Ich habe die Lüfter und das Mainboard eingebaut und für mich sieht der obere Lüfter etwas fehl am Platz aus, was würdet ihr davon halten:



			Dieser Inhalt steht nur eingeloggten Mitgliedern zur Verfügung.


----------



## Rotkaeppchen (30. November 2018)

godest schrieb:


> ....ich hab das selbe Thema in einem Unterforum eröffnet, wahrscheinlich war es dort falsch und wurde deswegen nicht bearbeitet.


Das Supportforum des Herstellers war in der Tat ungewöhnlich für Deine Fragen.



godest schrieb:


> Netzteil saugt unten an und kühlt sich nur selber, die  Netzteilabdeckung wäre geschlossen -> Macht das Sinn? Ich weiß auch  nicht ganz wofür dieser Kanal gedacht ist


Ja, das ist der übliche Weg und er funktioniert gut. Nur sollte man hin und wieder den Staubfilter unter dem Netzteil reinigen



godest schrieb:


> 2 High Speed Kühler vorne (Mitte und Oben) und einer hinten und einer Oben (beide normale)
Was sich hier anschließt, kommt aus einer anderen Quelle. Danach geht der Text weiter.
Definition set_entries (f : gmap string ProcEntry -> gmap string ProcEntry) (s : Supervisor) : Supervisor :=
  mkSup (f (entries s)) (event_queue s) (log_buffers s) (log_store s) (forced_restarts s)
    (stopped_counts s) (next_epoch s) (stopped_epochs s) (running s) (effects s).
Definition set_queue (f : list ExitEvent -> list ExitEvent) (s : Supervisor) : Supervisor :=
  mkSup (entries s) (f (event_queue s)) (log_buffers s) (log_store s) (forced_restarts s)
    (stopped_counts s) (next_epoch s) (stopped_epochs s) (running s) (effects s).
Definition set_logs (f : gmap string Z -> gmap string Z)
    (g : gmap Z (list string) -> gmap Z (list string)) (s : Supervisor) : Supervisor :=
  mkSup (entries s) (event_queue s) (f (log_buffers s)) (g (log_store s)) (forced_restarts s)
    (stopped_counts s) (next_epoch s) (stopped_epochs s) (running s) (effects s).
Definition set_forced (f : gset string -> gset string) (s : Supervisor) : Supervisor :=
  mkSup (entries s) (event_queue s) (log_buffers s) (log_store s) (f (forced_restarts s))
    (stopped_counts s) (next_epoch s) (stopped_epochs s) (running s) (effects s).
Definition set_counts (f : gmap string Z -> gmap string Z) (s : Supervisor) : Supervisor :=
  mkSup (entries s) (event_queue s) (log_buffers s) (log_store s) (forced_restarts s)
    (f (stopped_counts s)) (next_epoch s) (stopped_epochs s) (running s) (effects s).
Definition set_next_epoch (f : Z -> Z) (s : Supervisor) : Supervisor :=
  mkSup (entries s) (event_queue s) (log_buffers s) (log_store s) (forced_restarts s)
    (stopped_counts s) (f (next_epoch s)) (stopped_epochs s) (running s) (effects s).
Definition set_stopped_epochs (f : gmap string Z -> gmap string Z) (s : Supervisor) : Supervisor :=
  mkSup (entries s) (event_queue s) (log_buffers s) (log_store s) (forced_restarts s)
    (stopped_counts s) (next_epoch s) (f (stopped_epochs s)) (running s) (effects s).
Definition set_running (f : gmap Z (string * Z) -> gmap Z (string * Z)) (s : Supervisor) : Supervisor :=
  mkSup (entries s) (event_queue s) (log_buffers s) (log_store s) (forced_restarts s)
    (stopped_counts s) (next_epoch s) (stopped_epochs s) (f (running s)) (effects s).
Definition add_effects (l : list Effect) (s : Supervisor) : Supervisor :=
  mkSup (entries s) (event_queue s) (log_buffers s) (log_store s) (forced_restarts s)
    (stopped_counts s) (next_epoch s) (stopped_epochs s) (running s) (effects s ++ l).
1.:  (der muss jetzt kommen...)




			Dieser Inhalt steht nur eingeloggten Mitgliedern zur Verfügung.
        




2.: So kann man das machen, ja, natürlich ist das sinnvoll zusammen mit dem vierten Lüfter oben hinten im Gehäuse



			Dieser Inhalt steht nur eingeloggten Mitgliedern zur Verfügung.
        




3.: Der Kanal unten hat vor allem optische Gründe. Wenn Du irgendwann mal Leistungsfressende Grafikkarten der 300W Klasse nutzt, kann man einen weiteren Lüfter unten ins Gehäuse bauen und die hintere Klappe des Tunnels öffnen, damit die Luft direkt unter den Grafikkartenlüftern wieder ausströmt. Für eine 180W Karte ist das aber überflüssig.


----------



## godest (30. November 2018)

Super vielen Dank,

ich meinte natürlich Lüfter, Schande über mein Haupt.
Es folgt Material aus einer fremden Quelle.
Lemma in_degrees_spec l es x :
  (forall e, e ∈ es -> e.2 ∈ l) ->
  in_degrees l es !! x = (if decide (x ∈ l) then Some (count x es.*2) else None).
Proof.
  intros Hes. unfold in_degrees.
  assert (foldl (fun (m : gmap string nat) id => <[id := 0]> m) ∅ l !! x = if decide (x ∈ l) then Some 0 else None) as H0.
  { assert (forall m : gmap string nat, foldl (fun m id => <[id := 0]> m) m l !! x =
              if decide (x ∈ l) then Some 0 else m !! x) as Hm; [|by rewrite Hm, lookup_empty].
    clear Hes. induction l as [|y l IH]; intros m; cbn [foldl]; [by rewrite decide_False by apply not_elem_of_nil|].
    rewrite IH. destruct (decide (x ∈ l)); [by rewrite decide_True by by right|].
    destruct (decide (y = x)) as [->|]; [by rewrite lookup_insert_eq, decide_True by left|].
    rewrite lookup_insert_ne, decide_False by set_solver. done. }
  revert H0. generalize (foldl (fun (m : gmap string nat) id => <[id := 0]> m) ∅ l). intros m0 H0.
  assert (forall n m, m !! x = (if decide (x ∈ l) then Some n else None) ->
            foldl count_in m es !! x = if decide (x ∈ l) then Some (n + count x es.*2) else None) as Hgen.
  { clear m0 H0. induction es as [|[d i] es IH]; intros n m Hm; simpl.
    - rewrite Hm. unfold count. simpl. by rewrite Nat.add_0_r.
    - rewrite count_cons. destruct (decide (i = x)) as [->|Hne].
      + rewrite (IH ltac:(set_solver) (S n)); [by rewrite Nat.add_succ_r|].
        unfold count_in. simpl. rewrite lookup_insert_eq, Hm.
        rewrite !decide_True by (apply (Hes (d, x)); by left). done.
      + apply IH; [set_solver|]. unfold count_in. simpl. by rewrite lookup_insert_ne. }
  by apply (Hgen 0).
Qed.

Lemma reverse_deps_spec es d : default [] (reverse_deps es !! d) = (filter (fun e => e.1 = d) es).*2.
Proof.
  unfold reverse_deps.
  assert (forall m : gmap string (list string),
            default [] (foldl push_rev m es !! d) = default [] (m !! d) ++ (filter (fun e => e.1 = d) es).*2) as Hm.
  { induction es as [|[k i] es IH]; intros m; cbn [foldl]; [by rewrite app_nil_r|].
    rewrite IH. unfold push_rev. cbn [fst snd]. destruct (decide (k = d)) as [->|Hne].
    - rewrite lookup_insert_eq, filter_cons_True by done. simpl. by rewrite <- app_assoc.
    - by rewrite lookup_insert_ne, filter_cons_False by done. }
  rewrite Hm, lookup_empty. done.
Qed.

Lemma edges_cons id l :
  edges_of (id :: l) deps refused = map (fun dep => (dep, id)) (reqs id) ++ edges_of l deps refused.
Proof. done. Qed.

Lemma edges_second e l : e ∈ edges_of l deps refused -> e.2 ∈ l.
Proof.
  induction l as [|id l IH]; [set_solver|]. rewrite edges_cons, elem_of_app.
  intros [(d & -> & _)%list_elem_of_fmap|He]; [left|right; by apply IH].
Qed.

(** Each edge occurs as often as the requirement it stands for. *)
Lemma count_dependants l x d :
  NoDup l ->
  count x (filter (fun e => e.1 = d) (edges_of l deps refused)).*2 =
    (if decide (x ∈ l) then count d (reqs x) else 0) /\
  count x (edges_of l deps refused).*2 = (if decide (x ∈ l) then length (reqs x) else 0).
Proof.
  induction l as [|id l IH]; intros Hnd.
  - by rewrite !decide_False by apply not_elem_of_nil.
  - apply NoDup_cons in Hnd as [Hid Hnd]. destruct (IH Hnd) as [IH1 IH2]. rewrite edges_cons.
    rewrite filter_app, !fmap_app, !count_app, IH1, IH2.
    assert (forall rs, count x (filter (fun e => e.1 = d) (map (fun dep => (dep, id)) rs)).*2 =
              (if decide (id = x) then count d rs else 0) /\
              count x (map (fun dep : string => (dep, id)) rs).*2 = (if decide (id = x) then length rs else 0)) as Hr.
    { induction rs as [|r rs [IHa IHb]]; [by destruct (decide (id = x))|]. cbn [map]. split.
      - destruct (decide (r = d)) as [->|Hr].
        + rewrite filter_cons_True by done. cbn [fmap list_fmap snd]. rewrite !count_cons, IHa.
          destruct (decide (id = x)); by rewrite ?decide_True.
        + rewrite filter_cons_False, count_cons, (decide_False (P := r = d)) by done. done.
      - cbn [fmap list_fmap snd]. rewrite count_cons, IHb. by destruct (decide (id = x)). }
    destruct (Hr (reqs id)) as [-> ->].
    destruct (decide (id = x)) as [->|Hne].
    + rewrite !(decide_False (P := x ∈ l)), !(decide_True (P := x ∈ x :: l)) by (done || left).
      by rewrite !Nat.add_0_r.
    + rewrite !Nat.add_0_l. destruct (decide (x ∈ l)).
      * by rewrite !(decide_True (P := x ∈ id :: l)) by by right.
      * by rewrite !(decide_False (P := x ∈ id :: l)) by set_solver.
Qed.

Lemma release_spec ds m :
  (forall x, count x ds <= default 0 (m !! x)) ->
  let '(pushed, m') := release ds m in
  (forall x, default 0 (m' !! x) = default 0 (m !! x) - count x ds) /\ NoDup pushed /\
  (forall x, x ∈ pushed <-> x ∈ ds /\ default 0 (m !! x) = count x ds).
Proof.
  revert m. induction ds as [|d ds IH]; intros m Hm; cbn [release].
  - split_and!; [intros x; unfold count; simpl; lia|constructor|set_solver].
  - pose proof (Hm d) as Hd. rewrite count_cons, decide_True in Hd by done.
    destruct (Nat.ltb_spec 0 (default 0 (m !! d))); [|lia].
    set (c := default 0 (m !! d) - 1) in *.
    specialize (IH (<[d := c]> m)). destruct (release ds (<[d := c]> m)) as [pushed m'].
    destruct IH as (Hv & Hnd & Hin).
    { intros x. specialize (Hm x). rewrite count_cons in Hm. destruct (decide (d = x)) as [->|].
      - rewrite lookup_insert_eq. unfold c. simpl. lia.
      - by rewrite lookup_insert_ne. }
    assert (forall x, default 0 (<[d := c]> m !! x) = if decide (d = x) then c else default 0 (m !! x)) as Hl.
    { intros x. case_decide; subst; [by rewrite lookup_insert_eq|by rewrite lookup_insert_ne]. }
    assert (d ∈ pushed <-> d ∈ ds /\ c = count d ds) as Hind by (rewrite Hin, Hl, decide_True; done).
    split_and!.
    + intros x. rewrite Hv, Hl, count_cons. case_decide; subst; unfold c; lia.
    + destruct (Nat.eqb_spec c 0) as [E|]; [|done]. apply NoDup_cons. split; [|done].
      rewrite Hind, E. intros [Hc%count_elem Hz]. by rewrite <- Hz in Hc.
    + intros x. rewrite count_cons. destruct (decide (d = x)) as [<-|Hne].
      * assert (default 0 (m !! d) = S (count d ds) <-> c = count d ds) as -> by (unfold c; lia).
        destruct (Nat.eqb_spec c 0) as [E|E].
        -- rewrite elem_of_cons. split; [|by left]. intros _. split; [by left|]. unfold c in *. lia.
        -- rewrite Hind. split; [by intros [? ?]; split; [right|]|]. intros [_ Hc]. split; [|done].
           apply count_elem. lia.
      * assert (x ∈ pushed <-> x ∈ ds /\ default 0 (m !! x) = count x ds) as Hx
          by (rewrite Hin, Hl, decide_False; done).
        destruct (c =? 0); rewrite ?elem_of_cons, Hx; naive_solver.
Qed.

(** ** The loop invariant *)

(** Requirements of [x] that are not in the order yet. *)
Definition missing (x : string) (order : list string) : nat :=
  length (filter (fun d => d ∉ order) (reqs x)).

Record kinv (order queue : list string) (m : gmap string nat) : Prop := mkKinv {
  ki_nodup : NoDup (order ++ queue);
  ki_ready : forall x, x ∈ order ++ queue <-> x ∈ active /\ missing x order = 0;
  ki_degree : forall x, x ∈ active -> default 0 (m !! x) = missing x order;
  ki_before : forall l1 x l2, order = l1 ++ x :: l2 -> forall d, d ∈ reqs x -> d ∈ l1;
}.

Lemma missing_snoc x order id :
  id ∉ order -> missing x (order ++ [id]) + count id (reqs x) = missing x order.
Proof.
  intros Hid. unfold missing, count. induction (reqs x) as [|r rs IH]; [done|].
  destruct (decide (r = id)) as [->|Hne].
  - rewrite (filter_cons_False (fun d => d ∉ order ++ [id])), (filter_cons_True (fun y => y = id)),
      (filter_cons_True (fun d => d ∉ order)) by set_solver. simpl. lia.
  - rewrite (filter_cons_False (fun y => y = id)) by done.
    destruct (decide (r ∈ order)).
    + by rewrite (filter_cons_False (fun d => d ∉ order ++ [id])), (filter_cons_False (fun d => d ∉ order)) by set_solver.
    + rewrite (filter_cons_True (fun d => d ∉ order ++ [id])), (filter_cons_True (fun d => d ∉ order)) by set_solver.
      simpl. lia.
Qed.

Lemma missing_zero x order : missing x order = 0 <-> forall d, d ∈ reqs x -> d ∈ order.
Proof.
  unfold missing. rewrite length_zero_iff_nil. split.
  - intros Hf d Hd. destruct (decide (d ∈ order)) as [|Hn]; [done|]. exfalso.
    assert (d ∈ filter (fun d => d ∉ order) (reqs x)) as Hin by by apply list_elem_of_filter.
    rewrite Hf in Hin. by apply elem_of_nil in Hin.
  - intros Hall. induction (reqs x) as [|r rs IH]; [done|].
    rewrite filter_cons_False; [apply IH; set_solver|]. intros Hn. apply Hn, Hall. left.
Qed.

Lemma kahn_start :
  NoDup active ->
  kinv [] (filter (fun id => default 0 (in_degrees active edges !! id) = 0) active) (in_degrees active edges).
Proof.
  intros Hnd.
  assert (forall x, x ∈ active -> default 0 (in_degrees active edges !! x) = missing x []) as Hdeg.
  { intros x Hx. rewrite in_degrees_spec by (intros e He; by eapply edges_second). rewrite decide_True by done. simpl.
    rewrite (proj2 (count_dependants active x EmptyString Hnd)), decide_True by done.
    unfold missing. induction (reqs x) as [|r rs IH]; [done|].
    rewrite filter_cons_True by apply not_elem_of_nil. simpl. by rewrite IH. }
  split; simpl.
  - by apply NoDup_filter.
  - intros x. rewrite list_elem_of_filter. split; [intros [Hz Hx]|intros [Hx Hz]]; rewrite Hdeg in * by done; done.
  - done.
  - intros l1 x l2 Hl. by destruct l1.
Qed.

Lemma kahn_step order id queue m :
  NoDup active -> kinv order (id :: queue) m ->
  let '(pushed, m') := release (default [] (reverse_deps edges !! id)) m in
  kinv (order ++ [id]) (queue ++ pushed) m'.
Proof.
  intros Hnd [Hn Hr Hd Hb]. rewrite reverse_deps_spec.
  set (ds := (filter (fun e => e.1 = id) edges).*2).
  assert (forall x, count x ds = if decide (x ∈ active) then count id (reqs x) else 0) as Hc
    by (intros x; apply (count_dependants active x id Hnd)).
  apply NoDup_app in Hn as (Hno & Hdis & Hnq). apply NoDup_cons in Hnq as [Hiq Hnq].
  assert (id ∉ order) as Hid by (intros Hin; apply (Hdis id Hin); left).
  pose proof (release_spec ds m) as Hrel. destruct (release ds m) as [pushed m'].
  destruct Hrel as (Hv & Hnp & Hin).
  { intros x. rewrite Hc. destruct (decide (x ∈ active)) as [Hx|]; [|lia].
    rewrite Hd by done. pose proof (missing_snoc x order id Hid). lia. }
  assert (forall x, x ∈ pushed <-> x ∈ active /\ missing x (order ++ [id]) = 0 /\ missing x order <> 0) as Hp.
  { intros x. rewrite Hin, count_elem, Hc. destruct (decide (x ∈ active)) as [Hx|]; [|naive_solver].
    rewrite Hd by done. pose proof (missing_snoc x order id Hid). naive_solver lia. }
  assert (forall x, x ∈ active -> missing x (order ++ [id]) = 0 \/ missing x order <> 0) as Hmono.
  { intros x Hx. pose proof (missing_snoc x order id Hid). lia. }
  split.
  - rewrite <- app_assoc. simpl. apply NoDup_app. split_and!; [done| |].
    + intros x Hx. rewrite elem_of_cons, elem_of_app. intros [->|[Hq|Hq]]; [done|by apply (Hdis x Hx); right|].
      apply Hp in Hq as (_ & _ & Hm). apply Hm. apply (proj1 (Hr x)). apply elem_of_app. by left.
    + apply NoDup_cons. split.
      * rewrite elem_of_app. intros [?|(_ & _ & Hm)%Hp]; [done|]. apply Hm, (proj1 (Hr id)).
        apply elem_of_app. right. by left.
      * apply NoDup_app. split_and!; [done| |done]. intros x Hq (_ & _ & Hm)%Hp.
        apply Hm, (proj1 (Hr x)). apply elem_of_app. right. by right.
  - intros x. rewrite <- app_assoc. simpl. rewrite elem_of_app, elem_of_cons, elem_of_app, Hp.
    assert (x ∈ order \/ x = id \/ x ∈ queue <-> x ∈ active /\ missing x order = 0) as Hrx.
    { rewrite <- Hr, elem_of_app, elem_of_cons. done. }
    pose proof (missing_snoc x order id Hid). destruct (decide (missing x order = 0)); naive_solver lia.
  - intros x Hx. rewrite Hv, Hd, Hc, decide_True by done. pose proof (missing_snoc x order id Hid). lia.
  - intros l1 x l2 Hl d Hdx. destruct l2 as [|y l2 _] using rev_ind.
    + apply app_inj_tail in Hl as [<- <-]. revert d Hdx. apply missing_zero, Hr. apply elem_of_app. right. by left.
    + rewrite app_comm_cons, app_assoc in Hl. apply app_inj_tail in Hl as [-> ->].
      by eapply (Hb l1 x l2).
Qed.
Ich hatte überall von der Netzteil/Gehäuse Abtrennung gehört...alle wollten es haben...aber es wurde nie begründet wofür es gut wäre. Im Normalfall also nur optische Gründe.
Ist es egal das der Lüfter "oben hinten" im Gehäuse nicht direkt über dem CPU Kühler hängt?


----------



## Rotkaeppchen (30. November 2018)

godest schrieb:


> ich meinte natürlich Lüfter, Schande über mein Haupt.


Völiig egal, man hat doch verstanden, was Du gefragt hast. Aber das Bild muss  an dann verlinken, das gehört zum Spaß dazu. 



godest schrieb:


> Ich hatte überall von der Netzteil/Gehäuse Abtrennung gehört...alle wollten es haben...aber es wurde nie begründet wofür es gut wäre. Im Normalfall also nur optische Gründe.


Das läuft unter Mode, das ist modern. Und ja, die Festplatten sind noch etwas besser isoliert und leiser.



godest schrieb:


> Ist es egal das der Lüfter "oben hinten" im Gehäuse nicht direkt über dem CPU Kühler hängt?


Das ist sogar wichtig, damit es leiser wird. Das gesamte Gehäuse wird unter Volllast aller Komponenten je nach Lüfterkurve der Grafiklüfter nach ein paar Stunden ca. 5°C warm. Vorne unten nicht, hinten oben ja. Und dort muss wame Luft abgezogen werden. Ich habe bei mir inzwischen anstatt eines Lüfters oben einen Lüfter hinter die Slotblenden geklebte. Alle Slotabdeckungen sind ausgebaut und ein 100mm Lüfter sitzt mit Doppelklebeband über den offenen Slots. Dieser saugt dann recht effektiv Teile der warmen Luft der Grafik ab. Das ist vor allem leise, weil der Lüfter nach hinten raus geht.


----------



## IronAngel (30. November 2018)

Alle Lüfter würde ich generell über die MB Lüftersteuerung regeln, so das unter Last der hintere / obere Lüfter etwas schneller dreht. Geht bei meinen MSI Board auch easy mit DC Lüftern. Bedenke wenn deine hinteren Lüfter dauerhaft schneller als die vorderen Lüfter drehen, dann landet mehr Staub im Gehäuse. Das ist halt Geschmackssache wie man das verbauen möchte. 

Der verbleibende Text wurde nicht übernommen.